The repaired sketch¶
After the hardening pass, the build is closer to this:
MODE ?= release
API_GEN_STAMP := build/api.stamp
build/:
mkdir -p $@
build/include/:
mkdir -p $@
build/api.manifest: schema/api.yml | build/
@printf 'schema=schema/api.yml\nmode=%s\n' '$(MODE)' > $@.tmp
@cmp -s $@.tmp $@ 2>/dev/null || mv $@.tmp $@
@rm -f $@.tmp
$(API_GEN_STAMP): schema/api.yml scripts/gen_api.py build/api.manifest | build/ build/include/
@python3 scripts/gen_api.py schema/api.yml --out-dir build/tmp
@python3 scripts/validate_api.py build/tmp/api.h build/tmp/api.json
@mv build/tmp/api.h build/include/api.h
@mv build/tmp/api.json build/api.json
@touch $@
build/include/api.h build/api.json: $(API_GEN_STAMP)
main.o: src/main.c build/include/api.h
$(CC) -Ibuild/include -c $< -o $@
all: build/include/api.h build/api.json build/api.manifest main.o
This is not fancy. It is simply much more truthful.
What each core contributed¶
flowchart TD
symptom["Generator symptoms"] --> files["Core 1: generated file is a real target"]
files --> multi["Core 2: coupled outputs need one publication event"]
multi --> boundary["Core 3: manifest names a real boundary fact"]
boundary --> publish["Core 4: trust begins after full publication"]
publish --> repair["Core 5: classify the failure and repair the graph"]
repair --> stable["Convergent generator pipeline"]

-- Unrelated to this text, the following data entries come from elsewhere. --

(** C5 does not hold of the code.  [setTheStart] and [setTheEnd] give the
    doctype guard the number [node.nodeType], so that the check of step 1 never
    fires: for every node [n], a doctype or not, and every offset [k], the call
    never throws [InvalidNodeTypeError]; it throws [IndexSizeError] when [k] is
    above the length of [n] and is otherwise as follows.  [position] is called
    first, with [(n, k)] and the other end of the range: when these are in two
    trees the call ends with the error of that call and the range is as it
    was, and nothing is snapped.  When they are in one tree the call returns,
    the moved end is [(n, k)], and the other end is [(n, k)] too exactly when
    [(n, k)] is after the end, or the root of the start node of the range is
    not the root of [n] (for [setTheStart]), or when [(n, k)] is before the
    start (for [setTheEnd], where the two roots are then equal). *)
Theorem setTheStart_setTheEnd_accept_doctype (st : Store) (r : Range) (n k : nat) :
  (forall r', setTheStart st r n k <> (r', Throw InvalidNodeTypeError))
  /\ (forall r', setTheEnd st r n k <> (r', Throw InvalidNodeTypeError))
  /\ (Tree.nodeLength st n < k ->
      setTheStart st r n k = (r, Throw IndexSizeError)
      /\ setTheEnd st r n k = (r, Throw IndexSizeError))
  /\ (k <= Tree.nodeLength st n ->
      (Tree.rootNode st n = Tree.rootNode st (_endNode r) ->
       setTheStart st r n k
       = (mkRange (n, k)
            (if BoundaryPosition_eqb (position st (n, k) (_end r)) After
                || negb (Tree.rootNode st (_startNode r) =? Tree.rootNode st n)
             then (n, k) else _end r),
          Return tt))
      /\ (Tree.rootNode st n <> Tree.rootNode st (_endNode r) ->
          setTheStart st r n k = (r, Fault))
      /\ (Tree.rootNode st n = Tree.rootNode st (_startNode r) ->
          setTheEnd st r n k
          = (mkRange
               (if BoundaryPosition_eqb (position st (n, k) (_start r)) Before
                then (n, k) else _start r)
               (n, k),
             Return tt))
      /\ (Tree.rootNode st n <> Tree.rootNode st (_startNode r) ->
          setTheEnd st r n k = (r, Fault))).
Proof.
  unfold setTheStart, setTheEnd, Guard.isDocumentTypeNodeOfNumber.
  split; [|split; [|split]].
  - intros r'; unfold positionCall.
    destruct (Tree.nodeLength st n <? k); [congruence|].
    destruct (Tree.rootNode st (fst (n, k)) =? _); cbv iota beta; congruence.
  - intros r'; unfold positionCall.
    destruct (Tree.nodeLength st n <? k); [congruence|].
    destruct (Tree.rootNode st (fst (n, k)) =? _); cbv iota beta; congruence.
  - intros Hk; apply Nat.ltb_lt in Hk; rewrite Hk; split; reflexivity.
  - intros Hk.
    assert (Hlt : (Tree.nodeLength st n <? k) = false) by (apply Nat.ltb_ge; exact Hk).
    rewrite Hlt.
    split; [|split; [|split]].
    + intros Hr; rewrite positionCall_same_tree by exact Hr.
      unfold root.
      destruct (BoundaryPosition_eqb (position st (n, k) (_end r)) After
                || negb (Tree.rootNode st (_startNode r) =? Tree.rootNode st n));
        reflexivity.
    + intros Hr; rewrite positionCall_two_trees by exact Hr; reflexivity.
    + intros Hr; rewrite positionCall_same_tree by exact Hr.
      unfold root; rewrite <- Hr, Nat.eqb_refl; cbn [negb]; rewrite orb_false_r.
      destruct (BoundaryPosition_eqb (position st (n, k) (_start r)) Before);
        reflexivity.
    + intros Hr; rewrite positionCall_two_trees by exact Hr; reflexivity.
Qed.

This is why the module is organized into five cores and then one worked example. The example is where the module becomes operational.
What you should say at the end¶
A strong summary sounds like this:
The pipeline was broken in four different ways: the consumer edge skipped the generated header, the coupled outputs lacked one clear publication event, the manifest recorded unstable noise, and final outputs were published before validation completed. We repaired the graph by restoring direct consumer edges, introducing one generation boundary, making the manifest convergent, and publishing only after the full pipeline succeeded.
That summary is much stronger than "the generator was flaky."
What to practice after this example¶
Take one real generator incident and retell it in the same order:
- state the symptoms precisely
- identify the first graph lie
- name the publication unit
- decide whether any stamp or manifest is justified
- state where trust begins
- rerun convergence and a parallel check
If you can do that cleanly, Module 06 has started to change how you think about generation.